Inflation’s fingerprints are all over the 2024 race for the White House.
Skyrocketing prices at the gas station, the supermarket and virtually everywhere else frightened Americans in the early days of President Joe Biden’s term.
Fair or not, inflation almost immediately turned voters off to Bidenomics and clouded his reelection chances.
Now, the inflation rate is nearly back to normal – miraculously, without the recession and loss of millions of jobs that many predicted. The economy’s growth rate is relatively high, and unemployment rate remains historically low.
Soft landing or not, voters remain frustrated. And who can blame them?
Life is so much more expensive than it was just a few years ago. Prices have not returned to pre-Covid levels, and they likely never will.
For far too many, the American Dream feels out of reach.
It’s not just record-high home prices, it’s the fact that mortgage rates remain high even after an aggressive rate cut from the Federal Reserve. Some lucky first-time buyers got in when prices were lower and it was dirt-cheap to borrow. Many others are on the outside looking in.
Affordability frustrations continue to haunt Vice President Kamala Harris, who has been forced to repeatedly defend the administration’s economic track record.
Harris has made tackling prices a centerpiece of her agenda. She has called for boosting the minimum wage, ramping up tax credits for parents and building more homes.
Even as Harris made her closing argument from the historically significant Ellipse with the White House in the background, she prioritized affordability.

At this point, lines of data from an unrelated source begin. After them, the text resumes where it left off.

(** * daily_insights_bot: a shallow embedding of the pipeline and its properties

    The module [daily_insights_bot.py] is a linear pipeline: read the feeds,
    keep the fresh entries, extract text, summarise and translate through a
    language model, build one message and post it to a chat.  Everything the
    module gets from outside (the clock, the feed parser, the article
    downloader, the model service, the HTTP client, the environment) is
    gathered in a record [World]; every function of the module becomes a
    function of that record.  Exceptions are values of a sum type, the log
    and the outgoing calls are a list of events.

    Two library functions, [html.unescape] (a table of more than two
    thousand named entities) and [textwrap.shorten] (a regular-expression
    word splitter), are fields of [World] as well; what the properties need
    from them is the predicate [text_library_ok]. *)

From Stdlib Require Import String Ascii DecimalString.
From Stdlib Require Import ZArith List Bool Lia.
From Stdlib Require Import Sorting.Sorted Sorting.Permutation.
Import ListNotations.
Open Scope Z_scope.

(** ** Python strings

    A Python [str] is a sequence of Unicode code points; [len] and slicing
    count code points, so a string is a list of code points here. *)

Definition pystr := list Z.

Definition lit (s : string) : pystr :=
  map (fun a => Z.of_nat (nat_of_ascii a)) (list_ascii_of_string s).

Fixpoint pystr_eqb (a b : pystr) : bool :=
  match a, b with
  | [], [] => true
  | x :: a', y :: b' => (x =? y) && pystr_eqb a' b'
  | _, _ => false
  end.

(** ** Exceptions and results

    Only subclasses of [Exception] are modelled: they are what the [except
    Exception] handlers of the module catch. *)

Inductive exn : Type :=
| TypeError (msg : pystr)
| ValueError (msg : pystr)
| AttributeError (msg : pystr)
| RuntimeError (msg : pystr)
| LibraryError (msg : pystr).

Inductive result (A : Type) : Type :=
| Ok (a : A)
| Raise (e : exn).

Arguments Ok {A} a.
Arguments Raise {A} e.

Definition bind {A B : Type} (c : result A) (k : A -> result B) : result B :=
  match c with
  | Ok a => k a
  | Raise e => Raise e
  end.

Notation "x <- c ;; k" := (bind c (fun x => k))
  (at level 100, c at next level, right associativity).

(** ** Dates and times

    A [datetime] is kept as the number of microseconds of its wall-clock
    fields since 0001-01-01T00:00:00 (the linear order Python compares naive
    values by), together with its [tzinfo]: [None] for a naive value, the
    UTC offset in microseconds for an aware one. *)

Definition US_PER_SECOND : Z := 1000000.
Definition US_PER_HOUR : Z := 3600 * US_PER_SECOND.
Definition US_PER_DAY : Z := 24 * US_PER_HOUR.

Record datetime : Type := { wall : Z; tzinfo : option Z }.

Definition is_leap (y : Z) : bool :=
  (y mod 4 =? 0) && (negb (y mod 100 =? 0) || (y mod 400 =? 0)).

Definition days_in_month (y m : Z) : Z :=
  if m =? 2 then (if is_leap y then 29 else 28)
  else if (m =? 4) || (m =? 6) || (m =? 9) || (m =? 11) then 30
  else 31.

Definition days_before_year (y : Z) : Z :=
  let y1 := y - 1 in y1 * 365 + y1 / 4 - y1 / 100 + y1 / 400.

Definition days_before_month (y m : Z) : Z :=
  nth (Z.to_nat m) [0; 0; 31; 59; 90; 120; 151; 181; 212; 243; 273; 304; 334] 0
  + (if (2 <? m) && is_leap y then 1 else 0).

Definition ymd2ord (y m d : Z) : Z :=
  days_before_year y + days_before_month y m + d.

Definition in_range (lo x hi : Z) : bool := (lo <=? x) && (x <=? hi).

(** The wall clock of a date and a time of day, in microseconds. *)
Definition wall_of_fields (y m d hh mm ss : Z) : Z :=
  (ymd2ord y m d - 1) * US_PER_DAY
  + hh * US_PER_HOUR + mm * 60 * US_PER_SECOND + ss * US_PER_SECOND.

(** [datetime(year, month, day, hour, minute, second, tzinfo=tz)]: the
    constructor checks every field and raises [ValueError] otherwise. *)
Definition datetime_new (y m d hh mm ss : Z) (tz : option Z) : result datetime :=
  if in_range 1 y 9999 && in_range 1 m 12 && in_range 1 d (days_in_month y m)
     && in_range 0 hh 23 && in_range 0 mm 59 && in_range 0 ss 59
  then Ok {| wall := wall_of_fields y m d hh mm ss; tzinfo := tz |}
  else Raise (ValueError (lit "datetime field is out of range")).

(** [timezone.utc] *)
Definition timezone_utc : option Z := Some 0.

(** The instant a value denotes on the UTC time line; a naive value is read
    as UTC, which is what [datetime.utcnow()] returns. *)
Definition utc_instant (d : datetime) : Z :=
  match tzinfo d with
  | None => wall d
  | Some off => wall d - off
  end.

Definition naive_aware_msg : pystr :=
  lit "can't compare offset-naive and offset-aware datetimes".

(** [a < b] on datetimes: two naive values compare by their fields, two
    aware values by their UTC instants, and a naive value cannot be ordered
    against an aware one. *)
Definition dt_lt (a b : datetime) : result bool :=
  match tzinfo a, tzinfo b with
  | None, None => Ok (wall a <? wall b)
  | Some oa, Some ob => Ok (wall a - oa <? wall b - ob)
  | _, _ => Raise (TypeError naive_aware_msg)
  end.

(** [a >= b], same rule. *)
Definition dt_ge (a b : datetime) : result bool :=
  match tzinfo a, tzinfo b with
  | None, None => Ok (wall b <=? wall a)
  | Some oa, Some ob => Ok (wall b - ob <=? wall a - oa)
  | _, _ => Raise (TypeError naive_aware_msg)
  end.

(** [d - timedelta] and [d + timedelta]: arithmetic on the wall clock, the
    [tzinfo] is kept. *)
Definition dt_sub_delta (d : datetime) (delta : Z) : datetime :=
  {| wall := wall d - delta; tzinfo := tzinfo d |}.

Definition dt_add_delta (d : datetime) (delta : Z) : datetime :=
  {| wall := wall d + delta; tzinfo := tzinfo d |}.

Definition timedelta_hours (h : Z) : Z := h * US_PER_HOUR.
Definition timedelta_days (d : Z) : Z := d * US_PER_DAY.

(** ** Configuration *)

Definition RSS_FEEDS : list (pystr * pystr) :=
  [ (lit "McKinsey Insights", lit "https://www.mckinsey.com/featured-insights/rss");
    (lit "Harvard Business Review", lit "https://feeds.harvardbusiness.org/harvardbusiness");
    (lit "Fortune Leadership", lit "https://fortune.com/category/leadership/feed");
    (lit "World Economic Forum", lit "https://www.weforum.org/agenda/feed");
    (lit "KPMG", lit "https://home.kpmg/us/en/blogs/home.rss") ].

Definition MAX_ITEMS : nat := 5.
Definition MAX_ARTICLE_AGE_HOURS : Z := 36.
Definition MODEL_SUMMARY : pystr := lit "gpt-4o".
Definition MODEL_TRANSLATE : pystr := lit "gpt-4o-mini".

(** ** The outside world *)

(** [time.struct_time], the nine fields of a parsed feed date. *)
Record struct_time : Type := {
  tm_year : Z; tm_mon : Z; tm_mday : Z;
  tm_hour : Z; tm_min : Z; tm_sec : Z;
  tm_wday : Z; tm_yday : Z; tm_isdst : Z
}.

(** A feed entry is a dictionary; the four keys the module reads, each
    present or absent. *)
Record FeedEntry : Type := {
  published_parsed : option struct_time;
  entry_title : option pystr;
  entry_link : option pystr;
  entry_summary : option pystr
}.

(** The response of [requests.post]: [resp.ok] and [resp.text]. *)
Record Response : Type := { resp_ok : bool; resp_text : pystr }.

Record World : Type := {
  (** the UTC wall clock read by [datetime.utcnow()], in microseconds *)
  utc_clock : Z;
  (** [feedparser.parse(url).entries], or the exception the call raises *)
  feedparser_parse : pystr -> result (list FeedEntry);
  (** [newspaper.Article]: [None] when the package is not installed,
      otherwise download and parse of a url, giving [article.text] *)
  Article : option (pystr -> result pystr);
  (** [openai.chat.completions.create(model, ..., system, user)], giving
      [choices[0].message.content], which can be [None] *)
  openai_create : pystr -> pystr -> pystr -> result (option pystr);
  (** [html.unescape] and [textwrap.shorten(text, width, placeholder)] of
      the Python standard library *)
  html_unescape : pystr -> pystr;
  textwrap_shorten : pystr -> nat -> pystr -> pystr;
  (** the environment variables read at import time *)
  BOT_TOKEN : pystr;
  CHAT_ID : pystr;
  (** [requests.post(url, data={chat_id, text})] *)
  requests_post : pystr -> pystr -> pystr -> result Response
}.

(** ** Feed Reader *)

(** [(title, link, summary_html, published_dt)] *)
Definition Candidate : Type := (pystr * pystr * pystr * datetime)%type.

Definition cand_title (c : Candidate) : pystr := fst (fst (fst c)).
Definition cand_link (c : Candidate) : pystr := snd (fst (fst c)).
Definition cand_summary (c : Candidate) : pystr := snd (fst c).
Definition cand_published (c : Candidate) : datetime := snd c.

Definition dict_get (v : option pystr) (default : pystr) : pystr :=
  match v with
  | Some s => s
  | None => default
  end.

(** The aware datetime built from the first six fields of
    [e.published_parsed], with [tzinfo=timezone.utc]. *)
Definition published_of (t : struct_time) : result datetime :=
  datetime_new (tm_year t) (tm_mon t) (tm_mday t)
               (tm_hour t) (tm_min t) (tm_sec t) timezone_utc.

Definition candidate_of (e : FeedEntry) (published : datetime) : Candidate :=
  (dict_get (entry_title e) (lit "(no title)"),
   dict_get (entry_link e) [],
   dict_get (entry_summary e) [],
   published).

(** The body of the inner loop, for one entry: [None] stands for
    [continue], [Some c] for the tuple that is appended. *)
Definition keep_entry (cutoff : datetime) (e : FeedEntry) : result (option Candidate) :=
  match published_parsed e with
  | None => Ok None
  | Some t =>
      published <- published_of t ;;
      older <- dt_lt published cutoff ;;
      if older then Ok None else Ok (Some (candidate_of e published))
  end.

Fixpoint scan_entries (cutoff : datetime) (es : list FeedEntry)
                      (entries : list Candidate) : result (list Candidate) :=
  match es with
  | [] => Ok entries
  | e :: es' =>
      r <- keep_entry cutoff e ;;
      scan_entries cutoff es'
        (match r with Some c => entries ++ [c] | None => entries end)
  end.

Fixpoint scan_feeds (w : World) (cutoff : datetime) (feeds : list (pystr * pystr))
                    (entries : list Candidate) : result (list Candidate) :=
  match feeds with
  | [] => Ok entries
  | (_, url) :: feeds' =>
      es <- feedparser_parse w url ;;
      entries' <- scan_entries cutoff es entries ;;
      scan_feeds w cutoff feeds' entries'
  end.

(** [entries.sort(key=lambda x: x[3], reverse=True)]: a stable sort that
    only uses [<] on the keys; elements with equal keys keep their order. *)
Fixpoint insert_newest (c : Candidate) (l : list Candidate) : result (list Candidate) :=
  match l with
  | [] => Ok [c]
  | d :: l' =>
      lt <- dt_lt (cand_published c) (cand_published d) ;;
      if lt then (r <- insert_newest c l' ;; Ok (d :: r)) else Ok (c :: d :: l')
  end.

“Now our biggest challenge is to lower costs, costs that were rising even before the pandemic and that are still too high. I get it,” Harris said in her major speech last week.
Harris also gets that the economic anxiety fueled by inflation has helped boost the popularity of her opponent, former President Donald Trump.
Trump loves to remind voters that inflation wasn’t a problem when he was in the White House.
And he’s got a point: The inflation rate never exceeded 3% under Trump – a far cry from the four-decade high of 9.1% under Biden.
Of course, Trump didn’t face the supply chain nightmare that helped cause prices to spike. And he didn’t have oil prices surge above $100 a barrel when Russia invaded Ukraine, an energy crisis that lifted gas to record-high prices.
No matter the cause, prices are clearly much higher today.
The typical US household is spending $1,120 more per month to buy the same goods and services as in January 2021 when Biden became president, according to Moody’s Analytics.